This is a book I’d been looking forward to reading from the first moment I heard of it on twitter. And I wasn’t disappointed.
WELCOME TO LONDON
BUT NOT AS YOU KNOW IT
Oxford Street burned for three weeks. The British Museum is occupied by ragtag survivors. The Regent’s Park camps have been bombed. The Nazareth Act has come into force. If you can’t produce your identity card, you don’t exist.
Lalla, sixteen, has grown up sheltered from the new reality by her visionary father, Michael Paul. But now the chaos has reached their doorstep. Michael has promised to save them. His escape route is a ship big enough to save five hundred people. But only the worthy will be chosen.
Once on board, as day follows identical day, Lalla’s unease grows. Where are they going? What does her father really want?
WHAT IS THE PRICE OF SALVATION?
The London of the Ship is not a London you would care to visit. And The Ship may not be all that it seems. Or is it more? It’s difficult to tell. This is the story of Lalla, in a world she has little control over. She is very alone, and her concerns are that of any lonely teenager – friendship and the future, with a family bent on control of both.

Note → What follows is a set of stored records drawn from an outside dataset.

(** [_callback_sub_pose_env_sim] takes the pose and twist at the first
    position of [turtle_name] in [model_states.name]. *)
Theorem callback_first_match {Pose Tw : Type} (turtle_name : string)
    (names : list string) (poses : list Pose) (twists : list Tw)
    (s : TurtleMore.pose_state Pose Tw) (i : nat) (p : Pose) (t : Tw) :
  nth_error names i = Some turtle_name ->
  (forall j, (j < i)%nat -> nth_error names j <> Some turtle_name) ->
  nth_error poses i = Some p -> nth_error twists i = Some t ->
  TurtleMore._callback_sub_pose_env_sim turtle_name names poses twists s
  = (inr tt, TurtleMore.mkPoseState Pose Tw p t).
Proof.
  intros Hi Hb Hp Ht. unfold TurtleMore._callback_sub_pose_env_sim.
  rewrite (index_of_first _ _ i Hi Hb), Hp, Ht. reflexivity.
Qed.

Lemma callback_first_match_witness :
  nth_error ["box"%string; "turtle"%string; "turtle"%string] 1 = Some "turtle"%string /\
  (forall j, (j < 1)%nat ->
     nth_error ["box"%string; "turtle"%string; "turtle"%string] j <> Some "turtle"%string) /\
  nth_error [10%nat; 11%nat; 12%nat] 1 = Some 11%nat /\
  nth_error [20%nat; 21%nat; 22%nat] 1 = Some 21%nat /\
  TurtleMore._callback_sub_pose_env_sim "turtle"
    ["box"%string; "turtle"%string; "turtle"%string] [10%nat; 11%nat; 12%nat]
    [20%nat; 21%nat; 22%nat] (TurtleMore.mkPoseState nat nat 0%nat 0%nat)
  = (inr tt, TurtleMore.mkPoseState nat nat 11%nat 21%nat).
Proof.
  assert (H1 : nth_error ["box"%string; "turtle"%string; "turtle"%string] 1
               = Some "turtle"%string) by reflexivity.
  assert (H2 : forall j, (j < 1)%nat ->
     nth_error ["box"%string; "turtle"%string; "turtle"%string] j <> Some "turtle"%string)
    by (intros [| j] Hj; [discriminate | lia]).
  assert (H3 : nth_error [10%nat; 11%nat; 12%nat] 1 = Some 11%nat) by reflexivity.
  assert (H4 : nth_error [20%nat; 21%nat; 22%nat] 1 = Some 21%nat) by reflexivity.
  split; [exact H1 | split; [exact H2 | split; [exact H3 | split; [exact H4 |]]]].
  exact (callback_first_match "turtle" _ _ _ (TurtleMore.mkPoseState nat nat 0%nat 0%nat)
           1%nat 11%nat 21%nat H1 H2 H3 H4).
Defined.

(** [_callback_sub_pose_env_sim] with fewer twists than poses: the
    [IndexError] on [model_states.twist[idx]] comes after [self._pose] has
    been set, so the new pose is kept with the old twist. *)
Theorem callback_partial_update {Pose Tw : Type} (turtle_name : string)
    (names : list string) (poses : list Pose) (twists : list Tw)
    (s : TurtleMore.pose_state Pose Tw) (i : nat) (p : Pose) :
  nth_error names i = Some turtle_name ->
  (forall j, (j < i)%nat -> nth_error names j <> Some turtle_name) ->
  nth_error poses i = Some p -> (List.length twists <= i)%nat ->
  TurtleMore._callback_sub_pose_env_sim turtle_name names poses twists s
  = (inl (IndexError "list index out of range"),
     TurtleMore.mkPoseState Pose Tw p (TurtleMore.st_twist s)).
Proof.
  intros Hi Hb Hp Ht. unfold TurtleMore._callback_sub_pose_env_sim.
  rewrite (index_of_first _ _ i Hi Hb), Hp.
  rewrite (proj2 (nth_error_None twists i) Ht). reflexivity.
Qed.

Lemma callback_partial_update_witness :
  nth_error ["turtle"%string] 0 = Some "turtle"%string /\
  (forall j, (j < 0)%nat -> nth_error ["turtle"%string] j <> Some "turtle"%string) /\
  nth_error [10%nat] 0 = Some 10%nat /\ (List.length (@nil nat) <= 0)%nat /\
  TurtleMore._callback_sub_pose_env_sim "turtle" ["turtle"%string] [10%nat] (@nil nat)
    (TurtleMore.mkPoseState nat nat 0%nat 5%nat)
  = (inl (IndexError "list index out of range"), TurtleMore.mkPoseState nat nat 10%nat 5%nat).
Proof.
  assert (H1 : nth_error ["turtle"%string] 0 = Some "turtle"%string) by reflexivity.
  assert (H2 : forall j, (j < 0)%nat -> nth_error ["turtle"%string] j <> Some "turtle"%string)
    by (intros j Hj; lia).
  assert (H3 : nth_error [10%nat] 0 = Some 10%nat) by reflexivity.
  assert (H4 : (List.length (@nil nat) <= 0)%nat) by (simpl; lia).
  split; [exact H1 | split; [exact H2 | split; [exact H3 | split; [exact H4 |]]]].
  exact (callback_partial_update "turtle" _ _ _ (TurtleMore.mkPoseState nat nat 0%nat 5%nat)
           0%nat 10%nat H1 H2 H3 H4).
Defined.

This is dystopia, but the focus is on the people and the relationships, and I found this fascinating. There were some echoes of Station 11 for me as Lalla tried to gather things to remember her fading past (her very own museum of civilisation) but those were fleeting. It’s a different story, and told very differently. Instead of roving across the world, the focus is tightly on a tiny band of survivors. But will they survive, and will their journey be worth it?
The Ship asks questions – what would you sacrifice, and what would you sacrifice it for? Questions that have stayed with me long after the book was finished.